Saved entries:
►

(* ===== verification/Http.v ===== *)
(** The HTTP layer: requests, responses and what the handlers share,
    [internal/api/http/middleware.go].

    A handler takes the response writer and the request and gives the writer it
    leaves; it acts on the state through the services.  Decoding the JSON of a
    body is a parameter, a function of what [http.MaxBytesReader] lets through. *)

From S2P Require Import Prelude.
From S2P Require Import Bytes.
From S2P Require Import Platform.
From S2P Require Import GoStrings.

(** ** [net/http] *)

Definition StatusOK : Z := 200.
Definition StatusCreated : Z := 201.
Definition StatusNoContent : Z := 204.
Definition StatusTemporaryRedirect : Z := 307.
Definition StatusBadRequest : Z := 400.
Definition StatusUnauthorized : Z := 401.
Definition StatusForbidden : Z := 403.
Definition StatusNotFound : Z := 404.
Definition StatusConflict : Z := 409.
Definition StatusTooManyRequests : Z := 429.
Definition StatusInternalServerError : Z := 500.
Definition StatusServiceUnavailable : Z := 503.

Record Cookie := {
  cookie_Name : string;
  cookie_Value : string;
  cookie_Path : string;
  cookie_MaxAge : Z;
  cookie_HttpOnly : bool;
  cookie_Secure : bool;
  cookie_SameSite : string;
}.

Definition SameSiteStrictMode : string := "Strict".

(** What [encoding/json] writes; the fields of an object in its order. *)
#[warnings="-register-all"]
Inductive json :=
  | JString (s : string)
  | JBool (b : bool)
  | JArray (l : list json)
  | JObject (fields : list (string * json)).

(** One write to the body: a JSON value and a newline, a line of text, bytes. *)
Inductive chunk :=
  | JsonLine (v : json)
  | TextLine (s : string)
  | Raw (b : bytes).

(** A request after routing; [r_userID] is the value the context has under
    [userIDKey], and the maps are the [Get] of a header or a query and
    [PathValue]; [r_Path] is the escaped path of the URL. *)
Record Request := {
  r_Method : string;
  r_Path : string;
  r_PathValue : string → string;
  r_Query : string → string;
  r_Header : string → string;
  r_Cookies : list (string * string);
  r_Body : bytes;
  r_RemoteAddr : string;
  r_ProtoAtLeast11 : bool;
  r_userID : option UUID;
}.

(** The writer: the header map, the cookies set, the status line with the header
    and the cookies it was sent with, and the body. *)
Record ResponseWriter := {
  w_Header : gmap string string;
  w_Cookies : list Cookie;
  w_Sent : option (Z * gmap string string * list Cookie);
  w_Body : list chunk;
}.

Definition NewResponseWriter : ResponseWriter :=
  {| w_Header := ∅; w_Cookies := []; w_Sent := None; w_Body := [] |}.

Definition Header_Set (k v : string) (w : ResponseWriter) : ResponseWriter := {|
  w_Header := <[k := v]> (w_Header w); w_Cookies := w_Cookies w;
  w_Sent := w_Sent w; w_Body := w_Body w |}.

(** [http.SetCookie] *)
Definition SetCookie (w : ResponseWriter) (c : Cookie) : ResponseWriter := {|
  w_Header := w_Header w; w_Cookies := w_Cookies w ++ [c];
  w_Sent := w_Sent w; w_Body := w_Body w |}.

(** A second call is ignored. *)
Definition WriteHeader (status : Z) (w : ResponseWriter) : ResponseWriter := {|
  w_Header := w_Header w; w_Cookies := w_Cookies w;
  w_Sent := match w_Sent w with
            | Some sent => Some sent
            | None => Some (status, w_Header w, w_Cookies w)
            end;
  w_Body := w_Body w |}.

Definition Write (b : chunk) (w : ResponseWriter) : ResponseWriter :=
  let w := WriteHeader StatusOK w in {|
  w_Header := w_Header w; w_Cookies := w_Cookies w; w_Sent := w_Sent w;
  w_Body := w_Body w ++ [b] |}.

Definition status (w : ResponseWriter) : option Z :=
  match w_Sent w with Some (code, _, _) => Some code | None => None end.

(** [http.Error] *)
Definition http_Error (w : ResponseWriter) (text : string) (code : Z) : ResponseWriter :=
  let w := Header_Set "Content-Type" "text/plain; charset=utf-8" w in
  let w := Header_Set "X-Content-Type-Options" "nosniff" w in
  Write (TextLine text) (WriteHeader code w).

(** The texts of the statuses of a redirect. *)
Definition StatusText (code : Z) : string :=
  if code =? 301 then "Moved Permanently" else if code =? 307 then "Temporary Redirect" else EmptyString.

Definition quote : string := str [ascii_of_nat 34].

(** [htmlReplacer] *)
Definition htmlEscape (s : string) : string :=
  str (flat_map (λ c,
    if bool_decide (c = "&"%char) then unstr "&amp;"
    else if bool_decide (c = "<"%char) then unstr "&lt;"
    else if bool_decide (c = ">"%char) then unstr "&gt;"
    else if bool_decide (c = ascii_of_nat 34) then unstr "&#34;"
    else if bool_decide (c = "'"%char) then unstr "&#39;"
    else [c]) (unstr s)).

(** A byte that is not ASCII as a percent sign and its hexadecimal numeral. *)
Definition hex_digit (n : Z) : byte := byte_of (if n <? 10 then 48 + n else 87 + n).
Definition hexEscapeNonASCII (s : string) : string :=
  str (flat_map (λ c,
    if byte_val c <? 128 then [c] else ["%"%char; hex_digit (byte_val c / 16); hex_digit (byte_val c mod 16)]) (unstr s)).

(** The body of a redirect, but for the newline that [Fprintln] adds. *)
Definition redirect_link (url : string) (code : Z) : string :=
  "<a href=" +:+ quote +:+ htmlEscape url +:+ quote +:+ ">" +:+ StatusText code +:+ "</a>." +:+ str [ascii_of_nat 10].

Definition html_type : string := "text/html; charset=utf-8".

(** [http.Redirect] to a URL that is absolute, or of a path that is clean. *)
Definition http_Redirect (w : ResponseWriter) (r : Request) (url : string) (code : Z) : ResponseWriter :=
  let hadCT := bool_decide (is_Some (w_Header w !! "Content-Type"%string)) in
  let w := Header_Set "Location" (hexEscapeNonASCII url) w in
  let w := if negb hadCT && (bool_decide (r_Method r = "GET"%string) || bool_decide (r_Method r = "HEAD"%string))
           then Header_Set "Content-Type" html_type w else w in
  let w := WriteHeader code w in
  if negb hadCT && bool_decide (r_Method r = "GET"%string) then Write (TextLine (redirect_link url code)) w else w.

Definition Handler (S : Type) : Type := ResponseWriter → Request → M S ResponseWriter.

(** [r.Cookie(name)]: the first of that name. *)
Definition request_Cookie (r : Request) (name : string) : option string :=
  snd <$> find (λ c, bool_decide (c.1 = name)) (r_Cookies r).

(** ** Bodies: [json.NewDecoder(http.MaxBytesReader(w, r.Body, n)).Decode(&req)] *)

(** The first [n] bytes, and whether there were more. *)
Record LimitedBody := { lb_bytes : bytes; lb_exceeded : bool }.

Definition MaxBytesReader (n : Z) (b : bytes) : LimitedBody :=
  {| lb_bytes := take (Z.to_nat n) b; lb_exceeded := n <? Z.of_nat (length b) |}.

Class JsonDecode (A : Type) := json_Decode : LimitedBody → result A.

(** Every handler reads at most a kibibyte. *)
Definition Decode_body {A} `{JsonDecode A} (r : Request) : result A :=
  json_Decode (MaxBytesReader (Z.shiftl 1 10) (r_Body r)).

Module http.

Definition is_empty (s : string) : bool := bool_decide (s = EmptyString).

(** ** middleware.go *)

Definition AccessCookieName : string := "access_token".
Definition RefreshCookieName : string := "refresh_token".

Class TokenValidator (S : Type) := validator_Validate : string → M S UUID.

Definition writeJSON (w : ResponseWriter) (code : Z) (v : json) : ResponseWriter :=
  let w := Header_Set "Content-Type" "application/json" w in
  let w := WriteHeader code w in
  Write (JsonLine v) w.

(** [map[string]string{"error": text}] *)
Definition error_body (text : string) : json := JObject [("error"%string, JString text)].
Definition message_body (text : string) : json := JObject [("message"%string, JString text)].

(** Answers that several handlers give. *)
Definition internal_error (w : ResponseWriter) : ResponseWriter :=
  writeJSON w StatusInternalServerError (error_body "internal server error").

Definition unauthorized (w : ResponseWriter) : ResponseWriter :=
  writeJSON w StatusUnauthorized (error_body "unauthorized").

(** [strings.CutPrefix(r.Header.Get("Authorization"), "Bearer ")] *)
Definition bearer_token (r : Request) : string :=
  let '(token, found) := CutPrefix (r_Header r "Authorization") "Bearer " in
  if negb found then EmptyString else token.

Definition cookie_or_bearer (name : string) (r : Request) : string :=
  match request_Cookie r name with
  | Some v => if negb (bool_decide (v = EmptyString)) then v else bearer_token r
  | None => bearer_token r
  end.

Definition extractAccessToken (r : Request) : string := cookie_or_bearer AccessCookieName r.

(** [r.WithContext(context.WithValue(r.Context(), userIDKey, userID))] *)
Definition with_userID (userID : UUID) (r : Request) : Request := {|
  r_Method := r_Method r; r_Path := r_Path r; r_PathValue := r_PathValue r;
  r_Query := r_Query r; r_Header := r_Header r; r_Cookies := r_Cookies r;
  r_Body := r_Body r; r_RemoteAddr := r_RemoteAddr r; r_ProtoAtLeast11 := r_ProtoAtLeast11 r; r_userID := Some userID |}.

Definition UserIDFromContext (r : Request) : option UUID := r_userID r.

Definition Auth {S} `{TokenValidator S} (next : Handler S) : Handler S := λ w r,
  let token := extractAccessToken r in
  if bool_decide (token = EmptyString) then
    mret (writeJSON w StatusUnauthorized (error_body "missing or invalid token"))
  else
    validated ← attempt (validator_Validate token);
    match validated with
    | Err _ => mret (writeJSON w StatusUnauthorized (error_body "invalid or expired token"))
    | Ok userID => next w (with_userID userID r)
    end.

Definition access_cookie (token : string) (maxAge : Z) (secure : bool) : Cookie := {|
  cookie_Name := AccessCookieName; cookie_Value := token; cookie_Path := "/";
  cookie_MaxAge := maxAge; cookie_HttpOnly := true; cookie_Secure := secure;
  cookie_SameSite := SameSiteStrictMode |}.

Definition refresh_cookie (token : string) (maxAge : Z) (secure : bool) : Cookie := {|
  cookie_Name := RefreshCookieName; cookie_Value := token; cookie_Path := "/auth/refresh";
  cookie_MaxAge := maxAge; cookie_HttpOnly := true; cookie_Secure := secure;
  cookie_SameSite := SameSiteStrictMode |}.

Definition SetAccessCookie (w : ResponseWriter) token maxAge secure : ResponseWriter :=
  SetCookie w (access_cookie token maxAge secure).
Definition SetRefreshCookie (w : ResponseWriter) token maxAge secure : ResponseWriter :=
  SetCookie w (refresh_cookie token maxAge secure).
Definition ClearAccessCookie (w : ResponseWriter) secure : ResponseWriter :=
  SetCookie w (access_cookie EmptyString (-1) secure).
Definition ClearRefreshCookie (w : ResponseWriter) secure : ResponseWriter :=
  SetCookie w (refresh_cookie EmptyString (-1) secure).

(** ** What a response says *)

(** The answer to a request on a fresh writer. *)
Definition answered (code : Z) (v : json) (w : ResponseWriter) : Prop :=
  status w = Some code ∧ w_Body w = [JsonLine v].

Lemma writeJSON_answered w code v :
  w_Sent w = None → w_Body w = [] → answered code v (writeJSON w code v).
Proof. intros Hs Hb. unfold answered, status. cbn. by rewrite Hs, Hb. Qed.

Lemma status_writeJSON w code v : w_Sent w = None → status (writeJSON w code v) = Some code.
Proof. intros Hs. unfold status. cbn. by rewrite Hs. Qed.
End http.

◄

* [Required action] Restate word for word the lines of the data above, starting at the line containing "Definition bearer_token (r" and ending at the line containing "r_Query := r_Query", both included, and nothing more.

* [Worked solution]
Definition bearer_token (r : Request) : string :=
  let '(token, found) := CutPrefix (r_Header r "Authorization") "Bearer " in
  if negb found then EmptyString else token.

Definition cookie_or_bearer (name : string) (r : Request) : string :=
  match request_Cookie r name with
  | Some v => if negb (bool_decide (v = EmptyString)) then v else bearer_token r
  | None => bearer_token r
  end.

Definition extractAccessToken (r : Request) : string := cookie_or_bearer AccessCookieName r.

(** [r.WithContext(context.WithValue(r.Context(), userIDKey, userID))] *)
Definition with_userID (userID : UUID) (r : Request) : Request := {|
  r_Method := r_Method r; r_Path := r_Path r; r_PathValue := r_PathValue r;
  r_Query := r_Query r; r_Header := r_Header r; r_Cookies := r_Cookies r;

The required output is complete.